Recently, we’ve run into some stability issues with our main web application. It’s a small company, so even though I’m definitely not the ops guy, everyone is pitching in with ideas and suggestions. One thing that the ops guy did install that has been super useful is munin. This graphing software lets you monitor, over time, many different aspects of your web application and/or servers. It has been invaluable in letting us know what the effects of the various changes we’ve made have been.
Questions that munin helps you answer can pretty impressive. For example, does doubling the amount of memory available to your webapp container help stability? How can you know unless you’re measuring stability? What happens if you prohibit certain bots from visiting your website? When during the day or week is your server running hottest?
We have a watchdog that monitors our main application server, and if it is not responsive, restarts it. The watchdog also records when the restart occurred. I decided, as a fun project, to write a plugin for munin that would graph the number of restarts per day, as a high level ‘are we more stable yet’ graph.

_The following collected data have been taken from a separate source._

(* ===== verification/Disk.v ===== *)
(** The system calls on files that the code uses, on a tree of files.

    Names of files are resolved to lists of components, so that two spellings of a path are one
    file; several names may refer to one inode.  A call may fail for reasons of its own (a full
    or broken disk, missing permissions): the class [Os] gives for every call by its number an
    error number, or 0.  A path is walked component by component from the destination: links
    on the way are followed, and the last component where the call follows it; links with an absolute
    target start at the destination again, which is the root of the files. *)
From Stdlib Require Import ZArith Lia Ascii String.
From stdpp Require Import base numbers list option gmap.
From S2P Require Import Prelude Clib Blob Tar.

Definition EPERM : Z := 1.
Definition ENOENT : Z := 2.
Definition EBUSY : Z := 16.
Definition EEXIST : Z := 17.
Definition ENOTDIR : Z := 20.
Definition EISDIR : Z := 21.
Definition ENOTEMPTY : Z := 39.
Definition ELOOP : Z := 40.
Definition EOPNOTSUPP : Z := 95.

(** ** Paths *)

(** The text between slashes; [cur] is what was read of the component, backwards. *)
Fixpoint components (cur p : bytes) : list bytes :=
  match p with
  | [] => [rev cur]
  | c :: p => if c =? chr "/" then rev cur :: components [] p else components (c :: cur) p
  end.

(** The name of a file: the components from the root. *)
Abbreviation fname := (list bytes).

Definition enter (at_ : fname) (c : bytes) : fname :=
  if bool_decide (c = []) || bool_decide (c = bs ".") then at_
  else if bool_decide (c = bs "..") then removelast at_
  else at_ ++ [c].

(** The name that a path has without a look at the files: no links. *)
Definition resolve_from (at_ : fname) (p : bytes) : fname := foldl enter at_ (components [] p).
Definition resolve (p : bytes) : fname := resolve_from [] p.

(** ** State *)

Record inode := Inode {
  in_mode : Z; in_uid : Z; in_gid : Z; in_mtime : Z; in_rdev : Z;
  in_data : bytes; in_xattrs : list apk_xattr }.

Definition in_type (i : inode) : Z := in_mode i .& S_IFMT.
Definition is_dir (i : inode) : bool := in_type i =? S_IFDIR.
Definition is_lnk (i : inode) : bool := in_type i =? S_IFLNK.
Definition set_in_owner (uid gid : Z) (i : inode) : inode :=
  Inode (if is_dir i then in_mode i else in_mode i .& 0xf3ff) uid gid (in_mtime i) (in_rdev i) (in_data i) (in_xattrs i).
Definition set_in_mode (mode : Z) (i : inode) : inode :=
  Inode (in_type i .| (mode .& 0xfff)) (in_uid i) (in_gid i) (in_mtime i) (in_rdev i) (in_data i) (in_xattrs i).
Definition set_in_mtime (t : Z) (i : inode) : inode :=
  Inode (in_mode i) (in_uid i) (in_gid i) t (in_rdev i) (in_data i) (in_xattrs i).
Definition set_in_data (d : bytes) (i : inode) : inode :=
  Inode (in_mode i) (in_uid i) (in_gid i) (in_mtime i) (in_rdev i) d (in_xattrs i).
Definition set_in_xattr (x : apk_xattr) (i : inode) : inode :=
  Inode (in_mode i) (in_uid i) (in_gid i) (in_mtime i) (in_rdev i) (in_data i)
    (x :: filter (fun y => xa_name y <> xa_name x) (in_xattrs i)).

(** The names and inodes, the next number of an inode, and the number of calls so far. *)
Record disk := Disk { dk_names : gmap fname Z; dk_inodes : gmap Z inode; dk_next : Z; dk_calls : nat }.

Definition set_names v (d : disk) : disk := Disk v (dk_inodes d) (dk_next d) (dk_calls d).
Definition set_inodes v (d : disk) : disk := Disk (dk_names d) v (dk_next d) (dk_calls d).
Definition upd_inode (n : Z) (f : inode -> inode) (d : disk) : disk := set_inodes (alter f n (dk_inodes d)) d.

(** How the calls fail, what write does at each of its next calls for a file that is made by the
    call of a number, and the user and the time of new files. *)
Class Os := {
  os_fault : nat -> Z;
  os_write : nat -> list Z;
  os_uid : Z; os_gid : Z; os_time : Z }.

Definition inode_at (d : disk) (k : fname) : option inode := n ← dk_names d !! k; dk_inodes d !! n.

(** Whether there is a name below [k]. *)
Definition has_children (d : disk) (k : fname) : bool :=
  existsb (fun x => bool_decide (k `prefix_of` x.1) && negb (bool_decide (x.1 = k))) (map_to_list (dk_names d)).

Section calls.
Context {OS : Os}.

(** A call that is counted, and may fail before it does anything. *)
Definition sys {A} (fail : Z -> A) (f : disk -> A * disk) (d : disk) : A * disk :=
  let n := dk_calls d in
  let d := Disk (dk_names d) (dk_inodes d) (dk_next d) (S n) in
  if 0 <? os_fault n then (fail (- os_fault n), d) else f d.
Definition sysz (f : disk -> Z * disk) : disk -> Z * disk := sys (fun e => e) f.

(** Where a path leads from a directory: the last component in the directory that the ones before it lead to.  At most
    [links] links are followed. *)
Fixpoint walk (links : nat) (d : disk) (follow : bool) {struct links} : fname -> list bytes -> Z + fname :=
  fix go (at_ : fname) (l : list bytes) {struct l} : Z + fname :=
    match l with
    | [] => inr at_
    | c :: l =>
        if bool_decide (c = []) || bool_decide (c = bs ".") then go at_ l
        else if bool_decide (c = bs "..") then go (removelast at_) l
        else
          let k := at_ ++ [c] in
          if bool_decide (l = []) && negb follow then inr k
          else match inode_at d k with
               | None => if bool_decide (l = []) then inr k else inl (- ENOENT)
               | Some i =>
                   if is_lnk i then
                     match links with
                     | O => inl (- ELOOP)
                     | S links => walk links d follow (if List.hd 0 (in_data i) =? chr "/" then [] else at_) (components [] (in_data i) ++ l)
                     end
                   else if bool_decide (l = []) then inr k
                   else if is_dir i then go k l
                   else inl (- ENOTDIR)
               end
    end.
Definition MAXSYMLINKS : nat := 40.
(** The name that a path means for a call that does not follow its last component, and for one that does. *)
Definition locate (d : disk) (p : bytes) : Z + fname := walk MAXSYMLINKS d false [] (components [] p).
Definition locate_follow (d : disk) (p : bytes) : Z + fname := walk MAXSYMLINKS d true [] (components [] p).

(** The inode that a call works on: its number, or an error. *)
Definition at_inode (nofollow : bool) (d : disk) (p : bytes) : Z + Z :=
  match (if nofollow then locate d p else locate_follow d p) with
  | inl e => inl e
  | inr k => match dk_names d !! k with None => inl (- ENOENT) | Some n => inr n end
  end.

Definition with_inode (nofollow : bool) (p : bytes) (f : Z -> disk -> Z * disk) (d : disk) : Z * disk :=
  match at_inode nofollow d p with inl e => (e, d) | inr n => f n d end.

(** A call on the name that a path means. *)
Definition with_name (p : bytes) (f : fname -> disk -> Z * disk) (d : disk) : Z * disk :=
  match locate d p with inl e => (e, d) | inr k => f k d end.

(** fstatat with AT_SYMLINK_NOFOLLOW, and without *)
Definition stat_inode (nofollow : bool) (p : bytes) : disk -> (Z + (Z * inode)) * disk :=
  sys inl (fun d => match at_inode nofollow d p with
                    | inl e => (inl e, d)
                    | inr n => (match dk_inodes d !! n with None => inl (- ENOENT) | Some i => inr (n, i) end, d)
                    end).
Definition sys_lstat (p : bytes) := stat_inode true p.
Definition sys_stat (p : bytes) := stat_inode false p.

Definition new_inode (k : fname) (i : inode) (d : disk) : disk :=
  Disk (<[k := dk_next d]> (dk_names d)) (<[dk_next d := i]> (dk_inodes d)) (dk_next d + 1) (dk_calls d).
Definition sys_make (p : bytes) (mode rdev : Z) (data : bytes) : disk -> Z * disk :=
  sysz (with_name p (fun k d =>
    if bool_decide (k = []) then (- EEXIST, d)
    else match dk_names d !! k with
         | Some _ => (- EEXIST, d)
         | None => (0, new_inode k (Inode mode os_uid os_gid os_time rdev data []) d)
         end)).

(** mkdirat, openat with O_CREAT and O_EXCL, symlinkat, mknodat; there is no umask. *)
Definition sys_mkdir (p : bytes) (mode : Z) := sys_make p (S_IFDIR .| (mode .& 0xfff)) 0 [].
Definition sys_create (p : bytes) (mode : Z) := sys_make p (S_IFREG .| (mode .& 0xfff)) 0 [].
Definition sys_symlink (target p : bytes) := sys_make p (S_IFLNK .| 0x1ff) 0 target.
Definition sys_mknod (p : bytes) (mode dev : Z) := sys_make p mode dev [].

(** openat with O_CREAT and O_TRUNC, which follows the last component: the number of the inode, or an error. *)
Definition sys_open_trunc (p : bytes) (mode : Z) : disk -> (Z + Z) * disk :=
  sys inl (fun d =>
    match locate_follow d p with
    | inl e => (inl e, d)
    | inr k =>
        match dk_names d !! k with
        | None =>
            if bool_decide (k = []) then (inl (- EISDIR), d)
            else (inr (dk_next d), new_inode k (Inode (S_IFREG .| (mode .& 0xfff)) os_uid os_gid os_time 0 [] []) d)
        | Some n =>
            if default false (is_dir <$> dk_inodes d !! n) then (inl (- EISDIR), d)
            else (inr n, upd_inode n (set_in_data []) d)
        end
    end).
(** Writing all of a text to a file that was opened so. *)
Definition sys_write_all (n : Z) (text : bytes) : disk -> Z * disk := sysz (fun d => (0, upd_inode n (set_in_data text) d)).

(** unlinkat without and with AT_REMOVEDIR *)
Definition sys_unlink (p : bytes) : disk -> Z * disk :=
  sysz (with_name p (fun k d =>
    match inode_at d k with
    | None => (if bool_decide (k = []) then - EISDIR else - ENOENT, d)
    | Some i => if is_dir i then (- EISDIR, d) else (0, set_names (delete k (dk_names d)) d)
    end)).
Definition sys_rmdir (p : bytes) : disk -> Z * disk :=
  sysz (with_name p (fun k d =>
    if bool_decide (k = []) then (- EBUSY, d)
    else match inode_at d k with
         | None => (- ENOENT, d)
         | Some i =>
             if negb (is_dir i) then (- ENOTDIR, d)
             else if has_children d k then (- ENOTEMPTY, d)
             else (0, set_names (delete k (dk_names d)) d)
         end)).

Definition sys_link (p q : bytes) : disk -> Z * disk :=
  sysz (with_name p (fun old d =>
    match dk_names d !! old with
    | None => (- ENOENT, d)
    | Some n =>
        with_name q (fun new d =>
          if bool_decide (new = []) then (- EEXIST, d)
          else match dk_names d !! new with
               | Some _ => (- EEXIST, d)
               | None => if default false (is_dir <$> dk_inodes d !! n) then (- EPERM, d)
                         else (0, set_names (<[new := n]> (dk_names d)) d)
               end) d
    end)).

(** renameat of a file; the names that are renamed are never directories. *)
Definition sys_rename (p q : bytes) : disk -> Z * disk :=
  sysz (with_name p (fun old =>
    with_name q (fun new d =>
      match dk_names d !! old with
      | None => (- ENOENT, d)
      | Some n =>
          let moved := set_names (<[new := n]> (delete old (dk_names d))) d in
          if default false (is_dir <$> dk_inodes d !! n) || bool_decide (new = []) then (- EISDIR, d)
          else match dk_names d !! new with
               | None => (0, moved)
               | Some m => if default false (is_dir <$> dk_inodes d !! m) then (- EISDIR, d)
                           else if m =? n then (0, d) else (0, moved)
               end
      end))).

(** fchmodat, fchownat (which clears the set-id bits), fsetxattr and utimensat *)
Definition sys_chmod (nofollow : bool) (p : bytes) (mode : Z) : disk -> Z * disk :=
  sysz (with_inode nofollow p (fun n d =>
    if default false (is_lnk <$> dk_inodes d !! n) then (- EOPNOTSUPP, d) else (0, upd_inode n (set_in_mode mode) d))).
Definition sys_chown (nofollow : bool) (p : bytes) (uid gid : Z) : disk -> Z * disk :=
  sysz (with_inode nofollow p (fun n d => (0, upd_inode n (set_in_owner uid gid) d))).
Definition sys_setxattr (p : bytes) (x : apk_xattr) : disk -> Z * disk :=
  sysz (with_inode false p (fun n d => (0, upd_inode n (set_in_xattr x) d))).
Definition sys_utimens (nofollow : bool) (p : bytes) (t : Z) : disk -> Z * disk :=
  sysz (with_inode nofollow p (fun n d => (0, upd_inode n (set_in_mtime t) d))).
(** faccessat *)
Definition sys_access (p : bytes) : disk -> Z * disk := sysz (with_inode false p (fun n d => (0, d))).
(** openat of a file that is there, and reading all of it *)
Definition sys_open (p : bytes) : disk -> Z * disk := sysz (with_inode false p (fun n d => (0, d))).
Definition sys_read : disk -> Z * disk := sysz (fun d => (0, d)).
End calls.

Writing a plugin was trivial–it’s a shell script that follows certain output formatting. All I really needed was this HOWTO and this explanation of the types of data sources, though the FAQ is, as per usual, worth a scan.
Munin is by no means perfect (my dream feature would be the ability to annotate graphs at a certain moment in time; ‘this is when we released version 2.1’), but it is a huge hammer in the IT toolbox for understanding current and historic behavior of your application.